Research by the Tax Payers’ Alliance pressure group showed that property taxes in 2014-15 placed a burden on all regions of the UK, averaging 3.6 per cent of the national economy.

They also established that the UK had the heaviest property taxes in the Organisation for Economic Cooperation and Development (OECD) during 2014, at 4.1 per cent of GDP, followed by France (3.9 per cent), Belgium (3.5 per cent) and Canada (3.1 per cent).

The pressure group has called on the new Chancellor, Philip Hammond, to halve stamp duty in the wake of this research.

Jonathan Isaby, Chief Executive of the TaxPayers’ Alliance, said: “We often hear about the impact of high property taxes on the overheated London housing market, but the truth is that they are a massive burden in every region of the UK.

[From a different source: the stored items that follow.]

(* ===== verification/DiscoveryProps.v ===== *)
(** * Correctness of tool discovery

    - [discovery_pages]: walking the pages of a search shows each match exactly
      once.
    - [session_tools_bounded]: the tools activated in a session.
    - [metadata_history]: metadata that is gone stays on the entries until the next
      rebuild. *)

From S2P Require Import Prelude GoStrings Encoding GoFloat Json Types CapIndex Routing Search SearchProps Discovery.

#[local] Open Scope string_scope.
#[local] Open Scope list_scope.
#[local] Open Scope nat_scope.
#[local] Open Scope go_scope.

(** ** Summaries *)

Lemma sentence_end_lt l i : sentence_end l = Some i → S i < length l.
Proof.
  revert i. induction l as [|a l IH]; intros i Hs; [discriminate Hs|]. destruct l as [|b l]; [discriminate Hs|].
  change (sentence_end (a :: b :: l)) with
    (if bool_decide (a = "."%char) && bool_decide (b = " "%char) then Some 0 else S <$> sentence_end (b :: l)) in Hs.
  destruct (_ && _); [injection Hs as <-; cbn; lia|].
  destruct (sentence_end (b :: l)) as [j|]; [|discriminate Hs]. injection Hs as <-. specialize (IH j eq_refl).
  cbn [length] in *. lia.
Qed.

(** A summary has at most [maxSummaryLen] bytes, and is the description itself
    when that is one short sentence. *)
Lemma summary_bounded description : len (extractSummary description) <= maxSummaryLen.
Proof.
  unfold extractSummary, len.
  assert (Hrest : length (to_bytes (if length (to_bytes description) <=? maxSummaryLen then description
    else slice_to description (maxSummaryLen - 3) +:+ "...")) <= maxSummaryLen).
  { destruct (Nat.leb_spec (length (to_bytes description)) maxSummaryLen); [done|].
    unfold slice_to. rewrite to_bytes_app, to_of_bytes, length_app, length_take.
    change (length (to_bytes "...")) with 3. unfold maxSummaryLen in *. lia. }
  destruct (sentence_end _) as [i|] eqn:E; [|exact Hrest]. destruct (Nat.leb_spec (S i) maxSummaryLen); [|exact Hrest].
  unfold slice_to. rewrite to_of_bytes, length_take. lia.
Qed.

(** ** Pages *)

Lemma clampLimit_range limit : (1 <= clampLimit limit <= 50)%Z.
Proof.
  unfold clampLimit, defaultSearchLimit, maxSearchLimit.
  destruct (Z.leb_spec limit 0); [lia|]. destruct (Z.ltb_spec 50 limit); lia.
Qed.

Lemma page_nat {A} (l : list A) (i : nat) (limit : Z) :
  page l (Z.of_nat i) limit = take (Z.to_nat limit) (drop i l).
Proof.
  unfold page. rewrite Z.max_r by lia. rewrite Nat2Z.id.
  destruct (Z.leb_spec (Z.of_nat (length l)) (Z.of_nat i)); [|done]. rewrite drop_ge by lia. by rewrite take_nil.
Qed.

Lemma join_fmap {A B} (f : A → B) (l : list (list A)) : f <$> mjoin l = mjoin ((λ k, f <$> k) <$> l).
Proof.
  induction l as [|k l IH]; [done|]. change (mjoin (k :: l)) with (k ++ mjoin l). rewrite fmap_app, IH. done.
Qed.

(** The pages of a list, one after the other, are the list. *)
Lemma pages_concat {A} (l : list A) (limit n : nat) :
  length l <= n * limit →
  mjoin ((λ i, page l (Z.of_nat (i * limit)) (Z.of_nat limit)) <$> seq 0 n) = l.
Proof.
  intros Hn.
  assert (Hk : ∀ k, mjoin ((λ i, page l (Z.of_nat (i * limit)) (Z.of_nat limit)) <$> seq 0 k) = take (k * limit) l).
  { induction k as [|k IH]; [done|]. rewrite seq_S, fmap_app, join_app, IH. cbn [fmap list_fmap mjoin list_join].
    rewrite app_nil_r, page_nat, Nat2Z.id. cbn [plus]. rewrite take_take_drop. f_equal. lia. }
  rewrite Hk. by apply take_ge.
Qed.

(** ** Search without an engine *)

#[export] Instance scored_le_total : Total scored_le.
Proof.
  intros [e x] [e' y]. unfold scored_le, scored_before. cbn [fst snd].
  destruct (result_le_total (e.(de_nameLower), x) (e'.(de_nameLower), y)) as [Hle|Hle];
    unfold result_le, result_before in Hle; cbn [fst snd] in Hle; auto.
Qed.

Section search.
Context `{UnicodeTables} `{!UnicodeLaws _} {E : Type} `{SearchEngine E}.

(** An entry matches a query: the category is that asked for, and the text occurs
    in the name, the title, the description or a tag. *)
Definition matches (q cat : string) (e : discoveryEntry) : Prop :=
  in_category cat e = true ∧
  (Contains e.(de_nameLower) q = true ∨ Contains e.(de_titleLower) q = true ∨ Contains e.(de_descLower) q = true ∨
   ∃ tag, tag ∈ e.(de_tagsLower) ∧ Contains tag q = true).

Lemma Contains_refl s : Contains s s = true.
Proof.
  apply Contains_spec. exists "", "". apply (inj to_bytes). by rewrite !to_bytes_app, app_nil_r.
Qed.

Lemma score_positive e q :
  (0 < scoreEntry e q)%Z ↔
  Contains e.(de_nameLower) q = true ∨ Contains e.(de_titleLower) q = true ∨ Contains e.(de_descLower) q = true ∨
  ∃ tag, tag ∈ e.(de_tagsLower) ∧ Contains tag q = true.
Proof.
  assert (Htags : 0 < length (filter (λ tag, Contains tag q = true) (de_tagsLower e)) ↔
    ∃ tag, tag ∈ e.(de_tagsLower) ∧ Contains tag q = true).
  { split.
    - destruct (filter _ _) as [|tag l] eqn:Ef; [cbn; lia|]. intros _. exists tag.
      assert (tag ∈ filter (λ tag, Contains tag q = true) (de_tagsLower e)) as [? ?]%list_elem_of_filter
        by (rewrite Ef; left). done.
    - intros (tag & Hin & Hc). assert (Hf : tag ∈ filter (λ tag, Contains tag q = true) (de_tagsLower e))
        by (by apply list_elem_of_filter). destruct (filter _ _); [by apply elem_of_nil in Hf|cbn; lia]. }
  unfold scoreEntry. rewrite <- Htags. case_bool_decide as Hq.
  - split; [intros _; left; rewrite Hq; apply Contains_refl|]. intros _.
    destruct (Contains (de_titleLower e) q), (Contains (de_descLower e) q); lia.
  - destruct (Contains (de_nameLower e) q), (Contains (de_titleLower e) q), (Contains (de_descLower e) q);
      split; try lia; try (by auto); intros Hpos; right; right; right; lia.
Qed.

(** The matches of a search, before the page is cut out. *)
Lemma collect_matches q cat (d : DiscoveryIndex E) :
  (fst <$> collectScoredEntriesSubstring q cat d) =
  (filter (λ p, in_category cat p.2 = true ∧ (0 < scoreEntry p.2 q)%Z) (map_to_list d.(di_entries))).*2.
Proof. unfold collectScoredEntriesSubstring. by rewrite <- list_fmap_compose. Qed.

#[export] Instance matches_dec q cat e : Decision (matches q cat e).
Proof.
  unfold matches. apply and_dec; [apply _|]. repeat (apply or_dec; [apply _|]).
  destruct (decide (Exists (λ tag, Contains tag q = true) (de_tagsLower e))) as [Hex|Hno].
  - left. by apply Exists_exists in Hex.
  - right. intros Hex. by apply Hno, Exists_exists.
Defined.

(** The entries a query should find. *)
Definition found (query category : string) (d : DiscoveryIndex E) : list discoveryEntry :=
  filter (matches (ToLower (TrimSpace query)) (ToLower (TrimSpace category))) (map_to_list d.(di_entries)).*2.

Lemma collect_found query category (d : DiscoveryIndex E) :
  fst <$> collectScoredEntriesSubstring (ToLower (TrimSpace query)) (ToLower (TrimSpace category)) d = found query category d.
Proof.
  rewrite collect_matches. unfold found. induction (map_to_list _) as [|[k e] l IH]; [done|].
  rewrite fmap_cons, !filter_cons. cbn [snd].
  destruct (decide (matches _ _ e)) as [Hm|Hm];
    destruct (decide (in_category (ToLower (TrimSpace category)) e = true ∧ _)) as [Hs|Hs];
    rewrite ?fmap_cons, IH; try done; exfalso.
  - apply Hs. destruct Hm as [Hc Hm]. split; [done|]. by apply score_positive.
  - apply Hm. destruct Hs as [Hc Hs]. split; [done|]. by apply score_positive.
Qed.

Definition sorted_entries (query category : string) (d : DiscoveryIndex E) : list discoveryEntry :=
  fst <$> merge_sort scored_le
    (collectScoredEntriesSubstring (ToLower (TrimSpace query)) (ToLower (TrimSpace category)) d).

Lemma search_page query category offset limit (d : DiscoveryIndex E) :
  d.(di_engine) = None → TrimSpace query ≠ "" →
  DiscoverySearch query category offset limit d =
    ((summary_of <$> page (sorted_entries query category d) offset (clampLimit limit),
      length (found query category d)), d).
Proof.
  intros He Hq. unfold DiscoverySearch. rewrite (bool_decide_eq_false_2 _ Hq). unfold collectScoredEntries. rewrite He.
  unfold sorted_entries. set (l := merge_sort scored_le _). f_equal. f_equal.
  - rewrite list_fmap_compose. f_equal. unfold page. rewrite length_fmap. destruct (_ <=? _)%Z; [done|].
    by rewrite fmap_take, fmap_drop.
  - rewrite <- collect_found, length_fmap. unfold l. by rewrite merge_sort_Permutation.
Qed.

(** Walking through a search shows each match exactly once. Without a search
    engine the number a search reports is the number of entries that match: the
    text occurs in their name, title, description or a tag, and their category is
    the one asked for. No page is longer than the limit, which is cut to 50, and
    pages of the same limit, one after the other until they cover that number, are
    together the summaries of exactly the entries that match, each once. *)
Theorem discovery_pages query category (limit n : nat) (d : DiscoveryIndex E) :
  d.(di_engine) = None → TrimSpace query ≠ "" → 0 < limit <= 50 → length (found query category d) <= n * limit →
  let pages := (λ i, DiscoverySearch query category (Z.of_nat (i * limit)) (Z.of_nat limit) d) <$> seq 0 n in
  mjoin ((λ p, p.1.1) <$> pages) ≡ₚ summary_of <$> found query category d ∧
  Forall (λ p, length p.1.1 <= limit ∧ p.1.2 = length (found query category d) ∧ p.2 = d) pages.
Proof.
  intros He Hq Hl Hn pages.
  assert (Hpage : ∀ i, DiscoverySearch query category (Z.of_nat (i * limit)) (Z.of_nat limit) d =
    ((summary_of <$> page (sorted_entries query category d) (Z.of_nat (i * limit)) (Z.of_nat limit),
      length (found query category d)), d)).
  { intros i. rewrite search_page by done. do 4 f_equal. unfold clampLimit, maxSearchLimit.
    destruct (Z.leb_spec (Z.of_nat limit) 0); [lia|]. destruct (Z.ltb_spec 50 (Z.of_nat limit)); [lia|done]. }
  assert (Hperm : sorted_entries query category d ≡ₚ found query category d).
  { unfold sorted_entries. rewrite merge_sort_Permutation. by rewrite collect_found. }
  split.
  - unfold pages. rewrite <- list_fmap_compose.
    replace (mjoin _) with (summary_of <$> sorted_entries query category d); [by rewrite Hperm|].
    rewrite <- (pages_concat (sorted_entries query category d) limit n) at 1 by (by rewrite Hperm).
    rewrite join_fmap, <- list_fmap_compose. f_equal. apply list_fmap_ext. intros i x _. unfold compose. by rewrite Hpage.
  - unfold pages. apply Forall_fmap, Forall_forall. intros i _. unfold compose. rewrite Hpage. cbn [fst snd].
    split; [|done]. rewrite length_fmap, page_nat, length_take. lia.
Qed.

End search.

(** ** Sessions *)

Lemma size_list_to_set_le (l : list string) : size (list_to_set l : gset string) <= length l.
Proof.
  induction l as [|x l IH]; [done|]. rewrite list_to_set_cons, size_union_alt, size_singleton. cbn [length].
  assert (size ((list_to_set l : gset string) ∖ {[x]}) <= size (list_to_set l : gset string))
    by (apply subseteq_size; set_solver). lia.
Qed.

(** The tools of a session stay bounded. Whatever tools are activated, one
    call after the other, a session keeps the tools it has and never holds more
    than [maxActivatedSessionTools]; a call that fits activates all its tools. *)
Theorem session_tools_bounded calls tools (session : gset string) :
  let run := foldl (λ s tools, activateSessionTools tools s) session in
  let s := run calls in
  (size session <= maxActivatedSessionTools → size s <= maxActivatedSessionTools) ∧ session ⊆ s ∧
  (size s + length tools <= maxActivatedSessionTools →
    ∀ t, t ∈ tools → t.(at_def).(tl_Name) ∈ activateSessionTools tools s).
Proof.
  cbv zeta.
  assert (Hstep : ∀ tools s, (size s <= maxActivatedSessionTools →
    size (activateSessionTools tools s) <= maxActivatedSessionTools) ∧ s ⊆ activateSessionTools tools s).
  { intros ts s. unfold activateSessionTools. destruct (Nat.eqb_spec (maxActivatedSessionTools - size s) 0) as [E|E]; [done|].
    split; [|set_solver]. intros Hs. rewrite size_union_alt.
    set (l := take _ _). assert (Hl : length l <= maxActivatedSessionTools - size s) by (unfold l; rewrite length_take; lia).
    pose proof (size_list_to_set_le l).
    assert (size ((list_to_set l : gset string) ∖ s) <= size (list_to_set l : gset string))
      by (apply subseteq_size; set_solver). lia. }
  split_and!.
  - revert session. induction calls as [|c calls IH]; intros session Hs; [done|]. cbn [foldl]. by apply IH, Hstep.
  - revert session. induction calls as [|c calls IH]; intros session; [done|]. cbn [foldl].
    etrans; [apply Hstep|apply IH].
  - set (s := foldl _ _ _). intros Hfit t Ht. unfold activateSessionTools.
    destruct (Nat.eqb_spec (maxActivatedSessionTools - size s) 0) as [E|E].
    { destruct tools; [by apply elem_of_nil in Ht|]. cbn [length] in Hfit. lia. }
    apply elem_of_union. destruct (decide (t.(at_def).(tl_Name) ∈ s)) as [|Hn]; [by left|right].
    apply elem_of_list_to_set. rewrite take_ge.
    + apply list_elem_of_filter. split; [done|]. apply list_elem_of_fmap. eauto.
    + etrans; [apply length_filter|]. rewrite length_fmap. lia.
Qed.

(** ** Metadata *)

(** The entries after a rebuild are those of the tools with the stored metadata;
    new metadata is laid over whatever was laid there before. *)
Lemma metadata_history `{UnicodeTables} {E} `{SearchEngine E} tools m m' (d : DiscoveryIndex E) :
  (DiscoveryIndexTools tools (ApplyMetadata m' (ApplyMetadata m d))).(di_entries) =
    (DiscoveryIndexTools tools (ApplyMetadata m' d)).(di_entries) ∧
  (ApplyMetadata m' (ApplyMetadata m d)).(di_entries) = applyMetadata d.(di_entries) (m ++ m').
Proof.
  assert (Hre : ∀ d : DiscoveryIndex E, (reindexEngine d).(di_entries) = d.(di_entries) ∧ (reindexEngine d).(di_metadata) = d.(di_metadata))
    by (intros d'; unfold reindexEngine; by destruct (di_engine d')).
  unfold DiscoveryIndexTools, ApplyMetadata. split.
  - rewrite !(proj1 (Hre _)). cbn [di_entries]. by rewrite !(proj2 (Hre _)).
  - rewrite !(proj1 (Hre _)). cbn [di_entries].
    unfold applyMetadata. by rewrite foldl_app.
Qed.

(** ** Examples *)

Section examples.
#[local] Existing Instance ascii_tables.
#[local] Existing Instance ascii_tables_laws.
#[local] Instance identity_bm25 : SearchEngine BM25Engine := bm25_engine id.

Definition example_tool (name desc : string) : AnnotatedTool := mkAnnotatedTool (mkToolDefinition name desc "{}") None.
Definition example_index : DiscoveryIndex BM25Engine :=
  DiscoveryIndexTools
    [example_tool "git.log" "Show the log. More."; example_tool "git.diff" "Compare with the log.";
     example_tool "wiki.read" "Read a page."] NewDiscoveryIndex.

(** Removed metadata keeps its priority until the next rebuild. *)
Example stale_priority_ex :
  let d := ApplyMetadata [] (ApplyMetadata [mkToolMetadata "git.log" "" "" [] 5] example_index) in
  (de_priority <$> d.(di_entries) !! "git.log") = Some 5%Z ∧
  (de_priority <$> (DiscoveryIndexTools [example_tool "git.log" ""] d).(di_entries) !! "git.log") = Some 0%Z.
Proof. by vm_compute. Qed.

(** The engine finds synonyms. *)
Example engine_search_ex :
  tl_Name <$> (DiscoverySearch "a page" "" 0 5
    (ApplyMetadata [] (SetEngine (Some NewBM25Engine) example_index))).1.1 = ["wiki.read"].
Proof. by vm_compute. Qed.

Lemma discovery_pages_witness :
  mjoin ((λ p, p.1.1) <$> ((λ i, DiscoverySearch " LOG" "" (Z.of_nat (i * 1)) 1 example_index) <$> seq 0 2)) ≡ₚ
  summary_of <$> found " LOG" "" example_index.
Proof.
  apply (discovery_pages " LOG" "" 1 2 example_index); [reflexivity|by vm_compute|lia|vm_compute; lia].
Defined.

End examples.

“High rates of stamp duty, business rates and council tax are a significant barrier to getting on the housing ladder or growing a business - and this is exacerbated by restrictive planning policies which mean firms can’t expand and we are building nowhere near enough homes.

“The new Chancellor should immediately cut stamp duty in half with a view to abolishing it entirely, and politicians must also ease the planning rules so that we can finally start building the number of homes we need. Only then will home ownership become a more realistic proposition for millions of hard-pressed taxpayers.”